Definition pt_op (A : Set) (op : FsOp A) : wprog A :=
  match op in FsOp A return wprog A with
  | op_init capable => pt_init capable
  | op_destroy => pt_destroy
  | op_lookup _ parent name => pt_lookup parent name
  | op_forget ctx inode count => pt_forget ctx inode count
  | op_batch_forget _ requests => pt_batch_forget requests
  | op_getattr _ inode handle => reading (fun fs => do_getattr fs inode handle)
  | op_setattr _ inode attr handle valid => reading (fun fs => pt_setattr fs inode attr handle valid)
  | op_readlink _ inode => reading (fun fs => pt_readlink fs inode)
  | op_symlink ctx linkname parent name => pt_symlink ctx linkname parent name
  | op_mknod ctx inode name mode rdev umask => pt_mknod ctx inode name mode rdev umask
  | op_mkdir ctx parent name mode umask => pt_mkdir ctx parent name mode umask
  | op_unlink _ parent name => pt_unlink parent name
  | op_rmdir _ parent name => pt_rmdir parent name
  | op_rename _ olddir oldname newdir newname flags => pt_rename olddir oldname newdir newname flags
  | op_link _ inode newparent newname => pt_link inode newparent newname
  | op_open _ inode flags fuse_flags => pt_open inode flags fuse_flags
  | op_create ctx parent name args => pt_create ctx parent name args
  | op_flush _ inode handle _ => reading (fun fs => pt_flush fs inode handle)
  | op_fsync _ inode datasync handle => reading (fun fs => pt_fsync fs inode datasync handle)
  | op_fallocate _ inode handle mode offset length =>
      reading (fun fs => pt_fallocate fs inode handle mode offset length)
  | op_release _ inode _ handle _ _ _ => pt_release inode handle
  | op_statfs _ inode => reading (fun fs => pt_statfs fs inode)
  | op_setxattr _ inode name value flags => reading (fun fs => pt_setxattr fs inode name value flags)
  | op_getxattr _ inode name size => reading (fun fs => pt_getxattr fs inode name size)
  | op_listxattr _ inode size => reading (fun fs => pt_listxattr fs inode size)
  | op_removexattr _ inode name => reading (fun fs => pt_removexattr fs inode name)
  | op_opendir _ inode flags => pt_opendir inode flags
  | op_fsyncdir _ inode datasync handle => reading (fun fs => pt_fsyncdir fs inode datasync handle)
  | op_releasedir _ inode _ handle => pt_releasedir inode handle
  | op_access ctx inode mask => reading (fun fs => pt_access fs ctx inode mask)
  | op_lseek _ inode handle offset whence => reading (fun fs => pt_lseek fs inode handle offset whence)
  | op => default_op pt_forget _ op
  end.

#[global] Instance PassthroughFs_filesystem : FileSystem (PassthroughFs * H) := {|
  fs_op := pt_op;
  fs_read := pt_read;
  fs_write := pt_write;
  fs_readdir := @pt_readdir;
  fs_readdirplus := @pt_readdirplus;
  fs_id_remap := default_id_remap;
|}.

#[global] Instance PassthroughFs_backend : BackendFileSystem (PassthroughFs * H) := {|
  be_mount := pt_mount;
|}.

(** [overlay.rs]: a layer of an overlay, with the default methods. *)
#[global] Instance PassthroughFs_layer : Layer (PassthroughFs * H) := default_layer (fun _ => ROOT_ID).
End passthrough.
Lemma open_mount_pres id reopen :
  (forall fd flags mode, pres R0 (reopen fd flags mode)) -> pres R (open_mount (H := H) id reopen).
Proof.
  intros Hr [fds h]. unfold open_mount. pose proof (get_mount_root_reads id fds h) as Hp.
  unfold mbind at 1, prog_mbind at 1, prog_bind at 1. destruct (get_mount_root id (fds, h)) as [[fds1 h1] [path|e|]]; [|exact Hp..].
  destruct Hp as (h0 & text & H0 & Hread & Hm). assert (R0 h0 h1) as H01.
  { pose proof (calls_step (R := R0) _ sys_mountinfo_read h0 eq_refl) as E. by rewrite Hread in E. }
  assert (forall A (m : prog (MountFds * H) MPRError A), pres R m -> R (fds, h) (m (fds1, h1)).1) as Hrest.
  { intros A m Hpm. specialize (Hpm (fds1, h1)). unfold snd_rel in *. cbn in *. by etrans; [|etrans]. }
  destruct (cstr_ok path); [|exact (Hrest _ _ (error_for_bind id (Simple InvalidInput) _))].
  pose proof (calls_mount (R := R0) h0 h1 text path Hread Hm) as Ho.
  match goal with |- R _ ((_ ≫= ?k) _).1 => change (R (fds, h) (k path (fds1, h1)).1) end. cbv beta.
  match goal with |- context [or_error_for id (call _) ≫= ?k] => assert (forall fd, pres R (k fd)) as Hk; [|revert Hk; generalize k] end.
  { intros fd. unfold validate_mount_id. repeat first [apply or_error_for_pres; [by prog_auto] | apply error_for_pres
               | apply or_error_for_pres; [by auto] | by intros ? | prog_step]. }
  intros k Hk. unfold or_error_for, call. revert Ho. destruct (sys (sys_open path O_PATH) h1) as [h2 [e|fd]] eqn:Es; intros Ho.
  - pose proof (error_for_bind id (Os e) k (fds1, h2)) as He. unfold mbind, prog_mbind, prog_bind in *. rewrite Es.
    unfold snd_rel in *. cbn in *. by etrans; [|etrans].
  - specialize (Hk fd (fds1, h2)). unfold mbind, prog_mbind, prog_bind. rewrite Es. unfold snd_rel in *. cbn in *. by etrans; [|etrans].
Qed.
(* ===== verification/PassthroughRequests.v ===== *)
(** * Every request of the passthrough file system

    The handlers of [PassthroughSync] as sequences of steps of the inode table
    ([PassthroughTable]), without panics, and giving the credentials back. *)

From stdpp Require Import gmap.
From S2P Require Import Prelude Std Lib Codec AbiStruct Abi FsTypes FileSystem Vfs ServerWire ProgLogic.
From S2P Require Import Host HostLaws InodeStore MountFds Passthrough PassthroughSync PassthroughProps.
From S2P Require Import PassthroughTable.

(** A directory scan moves the state as its callback does. *)
Lemma readdir_loop_pres {S} (R : relation S) `{!PreOrder R} fuel (add_entry : DirEntry -> prog S io_error Z) n rem :
  (forall d, pres R (add_entry d)) -> pres R (readdir_loop fuel add_entry n rem).
Proof.
  intros Ha. revert rem. induction fuel as [|fuel IH]; intros rem s; [done|].
  cbn [readdir_loop]. destruct rem as [|b rem]; [done|].
  destruct (LinuxDirent64_from_slice _) as [d|]; [|done]. cbn zeta.
  destruct (_ <? _); [done|].
  set (next := readdir_next _ _).
  assert (forall s' r, R s' (next s' r).1) as Hn.
  { intros s' [m|e|]; cbn; [|by case_match|done]. case_match; [done|apply IH]. }
  clearbody next. destruct (_ || _); [apply Hn|].
  destruct (bytes_to_cstr _) as [name|e|]; [|done|done].
  specialize (Ha (MkDirEntry d.(ld_ino) (wrap 64 d.(ld_off)) d.(ld_ty) name) s).
  destruct (add_entry _ s) as [s' r]. etrans; [done|apply Hn].
Qed.

(** ** Steps of the table *)

Abbreviation table_steps := (rtc table_step).

(** The requests that start or end a session are treated apart. *)
Definition session_op {A} (op : FsOp A) : bool :=
  match op with op_init _ | op_destroy => true | _ => false end.

Section table.
Context {H : Type} `{HO : HostOk H}.

Abbreviation T := (fst_rel (T := H) table_steps).

Lemma do_lookup_table parent name : pres T (do_lookup (H := H) parent name).
Proof.
  intros [fs h]. pose proof (do_lookup_spec parent name fs h) as Hs.
  destruct (do_lookup parent name (fs, h)) as [[fs' h'] [e|e|]]; unfold fst_rel; cbn.
  - destruct Hs as (k & ho & st & Hl & _ & _ & _ & Hho). by eapply rtc_once, step_lookup.
  - by apply rtc_once, step_spent.
  - by destruct Hs as [-> _].
Qed.

Lemma forget_table fs i n : table_steps fs (forget_one fs i n).
Proof. apply rtc_once, step_forget. Qed.

Lemma set_handles_table fs m n : table_steps fs (set_handles fs m n).
Proof. by apply rtc_once, step_other. Qed.

Lemma insert_handle_table d : pres T (insert_handle (H := H) d).
Proof. apply pres_fst_fst. intros fs. apply set_handles_table. Qed.

Lemma do_release_table i handle : pres T (do_release (H := H) i handle).
Proof. apply pres_fst_fst. intros fs. destruct (HandleMap_release _ _ _). apply set_handles_table. Qed.

Lemma check_fd_flags_table slot d flags : pres T (check_fd_flags (H := H) slot d flags).
Proof.
  unfold check_fd_flags. prog_step; [prog_auto|]. prog_step; [prog_auto|].
  apply pres_fst_fst, pres_modify. intros fs. destruct slot; [apply set_handles_table|done].
Qed.

Lemma forget_all_table (reqs : list (Z * Z)) fs :
  table_steps fs (foldl (fun fs r => forget_one fs r.1 r.2) fs reqs).
Proof.
  revert fs. induction reqs as [|r reqs IH]; intros fs; [done|]. cbn. etrans; [apply forget_table|apply IH].
Qed.

Lemma pt_batch_forget_table reqs : pres T (pt_batch_forget (H := H) reqs).
Proof. apply pres_fst_fst, pres_modify, forget_all_table. Qed.

#[local] Hint Resolve do_lookup_table insert_handle_table do_release_table check_fd_flags_table
  pt_batch_forget_table : fuse.

Lemma pt_validated_pres {A} (R : relation (PassthroughFs * H)) `{!PreOrder R} name
    (m : PassthroughFs -> prog (PassthroughFs * H) io_error A) :
  (forall fs, pres R (m fs)) -> pres R (pt_validated name m).
Proof. intros Hm. unfold pt_validated. prog_auto. Qed.

Lemma do_open_table i flags fuse_flags : pres T (do_open (H := H) i flags fuse_flags).
Proof. unfold do_open, get_fs. prog_auto. Qed.

#[local] Hint Resolve do_open_table : fuse.

(** Every request but [INIT] and [DESTROY] is a sequence of steps of the
    inode table. *)
Lemma pt_op_table (A : Set) (op : FsOp A) : session_op op = false -> pres T (pt_op (H := H) A op).
Proof.
  intros Hop. destruct op; try done; cbn [pt_op default_op];
    unfold reading, get_fs, pt_lookup, pt_forget, pt_symlink, pt_mknod, pt_mkdir, pt_unlink, pt_rmdir, pt_rename,
      pt_link, pt_open, pt_create, pt_release, pt_opendir, pt_releasedir, get_fs;
    repeat (apply pt_validated_pres; [apply _|intros ?]); prog_auto.
  apply pres_modify. intros fs. apply forget_table.
Qed.
End table.

(** ** Sequences of requests

    [served w w']: the file system, with its host, went from [w] to [w'] by
    serving requests of a running session. *)
Inductive request {H : Type} `{Host H} (w : PassthroughFs * H) : PassthroughFs * H -> Prop :=
| req_op (A : Set) (op : FsOp A) : session_op op = false -> request w (fs_op op w).1
| req_read ctx inode handle available size offset lock_owner flags :
    request w (fs_read ctx inode handle available size offset lock_owner flags w).1
| req_write ctx inode handle data size offset lock_owner delayed flags fuse_flags :
    request w (fs_write ctx inode handle data size offset lock_owner delayed flags fuse_flags w).1
| req_readdir X ctx inode handle size offset (add_entry : add_entry_t X) (x : X) :
    request w (fs_readdir ctx inode handle size offset add_entry (w, x)).1.1
| req_readdirplus X ctx inode handle size offset (add_entry : add_entry_plus_t X) (x : X) :
    request w (fs_readdirplus ctx inode handle size offset add_entry (w, x)).1.1.

Abbreviation served := (rtc request).

Section requests.
Context {H : Type} `{HO : HostOk H}.

Lemma pt_write_table ctx inode handle data size offset lo dw flags fuse_flags :
  pres (fst_rel table_steps) (pt_write (H := H) ctx inode handle data size offset lo dw flags fuse_flags).
Proof.
  unfold pt_write, get_fs. prog_step; [prog_auto|]. prog_step; [prog_auto|].
  prog_step; [apply check_fd_flags_table|prog_auto].
Qed.

Lemma do_readdir_table {X} i handle size offset (add : DirEntry -> prog ((PassthroughFs * H) * X) io_error Z) :
  (forall d, pres (fst_rel (fst_rel table_steps)) (add d)) ->
  pres (fst_rel (fst_rel table_steps)) (do_readdir i handle size offset add).
Proof.
  intros Ha. unfold do_readdir, get_fs. prog_step; [prog_auto|]. prog_step; [prog_auto|].
  prog_step; [prog_auto|]. by apply readdir_loop_pres; [apply _|].
Qed.

Lemma readdir_entry_table {X} i (add : add_entry_t X) d :
  pres (fst_rel (fst_rel table_steps)) (readdir_entry (H := H) i add d).
Proof.
  unfold readdir_entry, entry_name. prog_step; [prog_auto|]. prog_step; [apply pres_fst_fst, do_lookup_table|].
  prog_step; [|prog_auto]. do 2 prog_step. apply pres_modify. intros fs. apply forget_table.
Qed.

Lemma readdirplus_entry_table {X} i (add : add_entry_plus_t X) d :
  pres (fst_rel (fst_rel table_steps)) (readdirplus_entry (H := H) i add d).
Proof.
  unfold readdirplus_entry, entry_name. prog_step; [prog_auto|]. prog_step; [apply pres_fst_fst, do_lookup_table|].
  prog_step; [prog_auto|]. prog_step; [|prog_auto]. prog_step; [|prog_auto].
  do 2 prog_step. apply pres_modify. intros fs. apply forget_table.
Qed.

Lemma request_table (w w' : PassthroughFs * H) : request w w' -> table_steps w.1 w'.1.
Proof.
  destruct 1 as [A op Hop| | |X ctx i handle size offset add x|X ctx i handle size offset add x]; cbn.
  - by apply pt_op_table.
  - unfold pt_read. set (m := get_fs ≫= _).
    assert (pres (fst_rel table_steps) m) as Hm.
    { unfold m, get_fs. prog_step; [prog_auto|]. prog_step; [prog_auto|].
      prog_step; [apply check_fd_flags_table|prog_auto]. }
    specialize (Hm w). by destruct (m w) as [w' []].
  - apply pt_write_table.
  - unfold pt_readdir, get_fs. set (m := on_fst _ ≫= _).
    assert (pres (fst_rel (fst_rel table_steps)) m) as Hm; [|apply (Hm (w, x))].
    unfold m. prog_step; [prog_auto|]. prog_step; [prog_auto|].
    apply do_readdir_table, readdir_entry_table.
  - unfold pt_readdirplus, get_fs. set (m := on_fst _ ≫= _).
    assert (pres (fst_rel (fst_rel table_steps)) m) as Hm; [|apply (Hm (w, x))].
    unfold m. prog_step; [prog_auto|]. prog_step; [prog_auto|].
    apply do_readdir_table, readdirplus_entry_table.
Qed.

Lemma served_table (w w' : PassthroughFs * H) : served w w' -> table_steps w.1 w'.1.
Proof. induction 1 as [|w1 w2 w3 H12 _ IH]; [done|]. etrans; [by apply request_table|done]. Qed.
End requests.

(** ** Calls on the host *)

Section calls.
Context {H : Type} `{HOST : Host H} (R : relation H) {N : CStr -> bool} (ctx : Context).
Context `{SC : !Scoped R N ctx.(cx_uid) ctx.(cx_gid)}.

Abbreviation C := (snd_rel (S := PassthroughFs) R).

Lemma new_inode_handle_calls ho fd : pres C (new_inode_handle ho fd).
Proof.
  unfold new_inode_handle. destruct ho as [fh|]; [|prog_auto]. prog_step; [|prog_auto].
  intros [fs h]. unfold to_openable_handle.
  set (reopen := fun fd flags (_ : Z) => reopen_fd_through_proc fd flags fs.(pt_proc_self_fd)).
  pose proof (into_openable_pres R fh reopen ltac:(intros; apply (reopen_pres R)) (fs.(pt_mount_fds), h)) as Hp.
  by destruct (into_openable fh reopen _) as [[m h'] r].
Qed.

Lemma lookup_open_calls fs d name : N name = true -> pres R (lookup_open (H := H) fs d name).
Proof. intros Hn. unfold lookup_open. prog_auto. Qed.

#[local] Hint Resolve new_inode_handle_calls : fuse.

Lemma do_lookup_calls parent name : N name = true -> pres C (do_lookup parent name).
Proof.
  intros Hn. unfold do_lookup, lookup_number, get_fs. prog_step; [prog_auto|]. prog_step; [prog_auto|].
  prog_step; [|prog_auto]. apply pres_snd_snd, lookup_open_calls. unfold lookup_name. case_match; [apply scoped_dot|done].
Qed.

Lemma insert_handle_calls d : pres C (insert_handle d).
Proof. unfold insert_handle. prog_auto. Qed.

Lemma check_fd_flags_calls slot d flags : pres C (check_fd_flags slot d flags).
Proof. unfold check_fd_flags. prog_auto. Qed.

#[local] Hint Resolve do_lookup_calls insert_handle_calls check_fd_flags_calls : fuse.

Lemma do_open_calls i flags fuse_flags : pres C (do_open i flags fuse_flags).
Proof. unfold do_open, get_fs. prog_auto. Qed.

#[local] Hint Resolve do_open_calls : fuse.
#[local] Hint Extern 1 (pres R (pt_setattr _ _ _ _ _)) => apply (pt_setattr_pres R ctx) : fuse.

Lemma pt_validated_calls {A} name (m : PassthroughFs -> prog (PassthroughFs * H) io_error A) w :
  (pt_validate_path_component w.1 name = Ok tt -> C w (m w.1 w).1) -> C w (pt_validated name m w).1.
Proof.
  intros Hm. unfold pt_validated. rewrite (prog_bind_ok _ _ w w w.1) by done.
  unfold mbind, prog_mbind, prog_bind, lift. destruct (pt_validate_path_component w.1 name) as [[]|e|]; [by apply Hm|done|done].
Qed.

(** Every request but [INIT] and [DESTROY], with checked names, makes no other
    calls. *)
Lemma pt_op_calls (A : Set) (op : FsOp A) w :
  session_op op = false -> op_context op = ctx ->
  (forall name, pt_validate_path_component w.1 name = Ok tt -> N name = true) ->
  (forall name, contains SLASH_ASCII (to_bytes_with_nul name) = false -> N name = true) ->
  C w (pt_op A op w).1.
Proof.
  intros Hop Hctx Hv Hs. revert w Hv.
  assert (forall m : prog (PassthroughFs * H) io_error A, pres C m -> forall w : PassthroughFs * H,
    (forall name, pt_validate_path_component w.1 name = Ok tt -> N name = true) -> C w (m w).1) as Hall by auto.
  destruct op; try done; cbn [pt_op default_op op_context] in *; subst;
    unfold reading, get_fs, pt_lookup, pt_forget, pt_batch_forget, pt_symlink, pt_mknod, pt_mkdir,
      pt_unlink, pt_rmdir, pt_rename, pt_link, pt_open, pt_create, pt_release, pt_opendir, pt_releasedir,
      do_release, pt_readlink, pt_flush, pt_fsyncdir, pt_fsync, pt_fallocate, pt_statfs, pt_setxattr, pt_getxattr,
      pt_listxattr, pt_removexattr, pt_access, pt_lseek, get_fs;
    try (apply Hall; solve [prog_auto]); intros w Hv.
  1: { destruct (contains _ _) eqn:Hc; [done|]. by apply do_lookup_calls, Hs. }
  all: repeat (apply pt_validated_calls; intros ?%Hv);
    match goal with |- C ?w (?m ?w).1 => assert (pres C m) as Hm by prog_auto; apply Hm end.
Qed.
End calls.

(** ** Credentials *)

Section creds.
Context {H : Type} `{HC : HostCreds H}.

Abbreviation C := (snd_rel (S := PassthroughFs) (creds_back (H := H))).

Lemma do_lookup_creds parent name : pres C (do_lookup parent name).
Proof. by apply (do_lookup_calls creds_back Context_new). Qed.

Lemma import_creds : pres C import.
Proof.
  unfold import, get_fs. prog_auto.
  - by apply (new_inode_handle_calls creds_back Context_new).
  - apply pres_modify. intros [fs h]. unfold snd_rel. cbn. reflexivity.
Qed.

#[local] Hint Resolve do_lookup_creds import_creds : fuse.

(** Every method puts the credentials back, [INIT] and [DESTROY] included. *)
Lemma pt_op_creds (A : Set) (op : FsOp A) : pres C (pt_op A op).
Proof.
  destruct (session_op op) eqn:Hop; [|intros w; by apply (pt_op_calls creds_back (op_context op))].
  destruct op; try done; cbn [pt_op].
  - unfold pt_init, get_fs. prog_auto.
  - intros [fs h]. unfold pt_destroy. set (fs' := replace_inodes _ _).
    pose proof (import_creds (fs', h)) as Hi. by destruct (import (fs', h)) as [w []].
Qed.

Lemma check_fd_flags_creds slot d flags : pres C (check_fd_flags slot d flags).
Proof. apply (check_fd_flags_calls creds_back Context_new). Qed.

#[local] Hint Resolve check_fd_flags_creds : fuse.

Lemma request_creds (w w' : PassthroughFs * H) : request w w' -> creds_back w.2 w'.2.
Proof.
  destruct 1 as [A op Hop| | |X ctx i handle size offset add x|X ctx i handle size offset add x]; cbn.
  - apply pt_op_creds.
  - unfold pt_read. set (m := get_fs ≫= _). assert (pres C m) as Hm by (unfold m, get_fs; prog_auto).
    specialize (Hm w). by destruct (m w) as [w' []].
  - assert (pres C (pt_write ctx inode handle data size offset lock_owner delayed flags fuse_flags)) as Hm;
      [|apply (Hm w)]. unfold pt_write, get_fs. prog_auto.
  - assert (pres (fst_rel C) (pt_readdir (X := X) ctx i handle size offset add)) as Hm; [|apply (Hm (w, x))].
    unfold pt_readdir, do_readdir, get_fs. prog_auto. apply readdir_loop_pres; [apply _|].
    intros d. unfold readdir_entry, entry_name. prog_auto.
  - assert (pres (fst_rel C) (pt_readdirplus (X := X) ctx i handle size offset add)) as Hm; [|apply (Hm (w, x))].
    unfold pt_readdirplus, do_readdir, get_fs. prog_auto. apply readdir_loop_pres; [apply _|].
    intros d. unfold readdirplus_entry, entry_name. prog_auto.
Qed.
End creds.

* **TASK BRIEF**
Your answer must be the lines above from the one containing "pt_forget ctx inode count" to the one containing "attr handle valid)", both included, restated word for word.

* **RESPONSE BELOW**
  | op_forget ctx inode count => pt_forget ctx inode count
  | op_batch_forget _ requests => pt_batch_forget requests
  | op_getattr _ inode handle => reading (fun fs => do_getattr fs inode handle)
  | op_setattr _ inode attr handle valid => reading (fun fs => pt_setattr fs inode attr handle valid)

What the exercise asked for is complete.